Dataset entries:

****************************************

(** A row passes the tests exactly when it is valid in the words of the
    specification. *)
Lemma passes_valid r : passes r = true ↔ is_Some (valid_record r).
Proof.
  unfold passes, no_missing, valid_action, nonpositive, valid_record, compose.
  cbn [forallb].
  rewrite standardize_timestamp, standardize_ticker, standardize_action,
    standardize_quantity, standardize_price.
  destruct (normalized_text (cell_at "ticker" r)) as [tk ->].
  destruct (normalized_text (cell_at "action" r)) as [a ->].
  destruct (to_datetime_format_cases (cell_at "timestamp" r)) as [->|[t ->]];
    [split; [done|by intros []]|].
  destruct (to_numeric_cases (cell_at "quantity" r)) as [->|[q ->]];
    [split; [done|by intros []]|].
  destruct (to_numeric_cases (cell_at "price" r)) as [->|[p ->]];
    [simpl; split; [done|by intros []]|].
  simpl. destruct (bool_decide (a ∈ ["BUY"; "SELL"])); simpl;
    [|split; [done|by intros []]].
  destruct (Qle_bool q 0); simpl; [split; [done|by intros []]|].
  destruct (Qle_bool p 0); simpl; [split; [done|by intros []]|].
  split; eauto.
Qed.

Lemma passes_transaction r t q p :
  valid_record r = Some (t, q, p) →
  cell_at "timestamp" (transaction r) = Datetime t
  ∧ cell_at "quantity" (transaction r) = Num q
  ∧ cell_at "price" (transaction r) = Num p
  ∧ cell_at "total_value" (transaction r) = Num (q * p)
  ∧ cell_at "date" (transaction r) = Date (date_of t)
  ∧ (0 < q)%Q ∧ (0 < p)%Q
  ∧ (cell_at "action" (transaction r) = Str "BUY"
     ∨ cell_at "action" (transaction r) = Str "SELL")
  ∧ text_ok (cell_at "ticker" (transaction r))
  ∧ text_ok (cell_at "trader_id" (transaction r)).
Proof.
  unfold valid_record, transaction, compose. intros Hv.
  rewrite derive_total_value, derive_date, !derive_other by discriminate.
  rewrite standardize_timestamp, standardize_ticker, standardize_action,
    standardize_quantity, standardize_price, standardize_trader_id.
  destruct (to_datetime_format (cell_at "timestamp" r)); try done.
  destruct (str_upper (str_strip (astype_str (cell_at "action" r)))) as [|a| | |];
    try done.
  destruct (to_numeric (cell_at "quantity" r)); try done.
  destruct (to_numeric (cell_at "price" r)); try done.
  destruct (bool_decide (a ∈ ["BUY"; "SELL"])) eqn:Ha; [|done].
  destruct (Qle_bool q0 0) eqn:Hq; [done|].
  destruct (Qle_bool q1 0) eqn:Hp; [done|].
  simpl in Hv. injection Hv as -> -> ->. simpl.
  apply bool_decide_eq_true in Ha.
  split_and!; try done.
  - apply Qnot_le_lt. intros Hle. apply Qle_bool_iff in Hle. congruence.
  - apply Qnot_le_lt. intros Hle. apply Qle_bool_iff in Hle. congruence.
  - apply elem_of_cons in Ha as [->|Ha]; [by left|].
    apply elem_of_cons in Ha as [->|Ha]; [by right|]. by apply elem_of_nil in Ha.
  - destruct (cell_at "ticker" r); simpl; eexists; split; try done;
      split; try apply upper_strip_trimmed; apply upper_idemp.
  - destruct (cell_at "trader_id" r); simpl; eexists; split; try done;
      split; try apply upper_strip_trimmed; apply upper_idemp.
Qed.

****************************************

- [Work to be completed]: Lines after the one containing "standardize_quantity, standardize_price, standardize_trader_id." are left out; every line from the start of the entries through that line is restated word for word.

- [Expected answer]:
(** A row passes the tests exactly when it is valid in the words of the
    specification. *)
Lemma passes_valid r : passes r = true ↔ is_Some (valid_record r).
Proof.
  unfold passes, no_missing, valid_action, nonpositive, valid_record, compose.
  cbn [forallb].
  rewrite standardize_timestamp, standardize_ticker, standardize_action,
    standardize_quantity, standardize_price.
  destruct (normalized_text (cell_at "ticker" r)) as [tk ->].
  destruct (normalized_text (cell_at "action" r)) as [a ->].
  destruct (to_datetime_format_cases (cell_at "timestamp" r)) as [->|[t ->]];
    [split; [done|by intros []]|].
  destruct (to_numeric_cases (cell_at "quantity" r)) as [->|[q ->]];
    [split; [done|by intros []]|].
  destruct (to_numeric_cases (cell_at "price" r)) as [->|[p ->]];
    [simpl; split; [done|by intros []]|].
  simpl. destruct (bool_decide (a ∈ ["BUY"; "SELL"])); simpl;
    [|split; [done|by intros []]].
  destruct (Qle_bool q 0); simpl; [split; [done|by intros []]|].
  destruct (Qle_bool p 0); simpl; [split; [done|by intros []]|].
  split; eauto.
Qed.

Lemma passes_transaction r t q p :
  valid_record r = Some (t, q, p) →
  cell_at "timestamp" (transaction r) = Datetime t
  ∧ cell_at "quantity" (transaction r) = Num q
  ∧ cell_at "price" (transaction r) = Num p
  ∧ cell_at "total_value" (transaction r) = Num (q * p)
  ∧ cell_at "date" (transaction r) = Date (date_of t)
  ∧ (0 < q)%Q ∧ (0 < p)%Q
  ∧ (cell_at "action" (transaction r) = Str "BUY"
     ∨ cell_at "action" (transaction r) = Str "SELL")
  ∧ text_ok (cell_at "ticker" (transaction r))
  ∧ text_ok (cell_at "trader_id" (transaction r)).
Proof.
  unfold valid_record, transaction, compose. intros Hv.
  rewrite derive_total_value, derive_date, !derive_other by discriminate.
  rewrite standardize_timestamp, standardize_ticker, standardize_action,
    standardize_quantity, standardize_price, standardize_trader_id.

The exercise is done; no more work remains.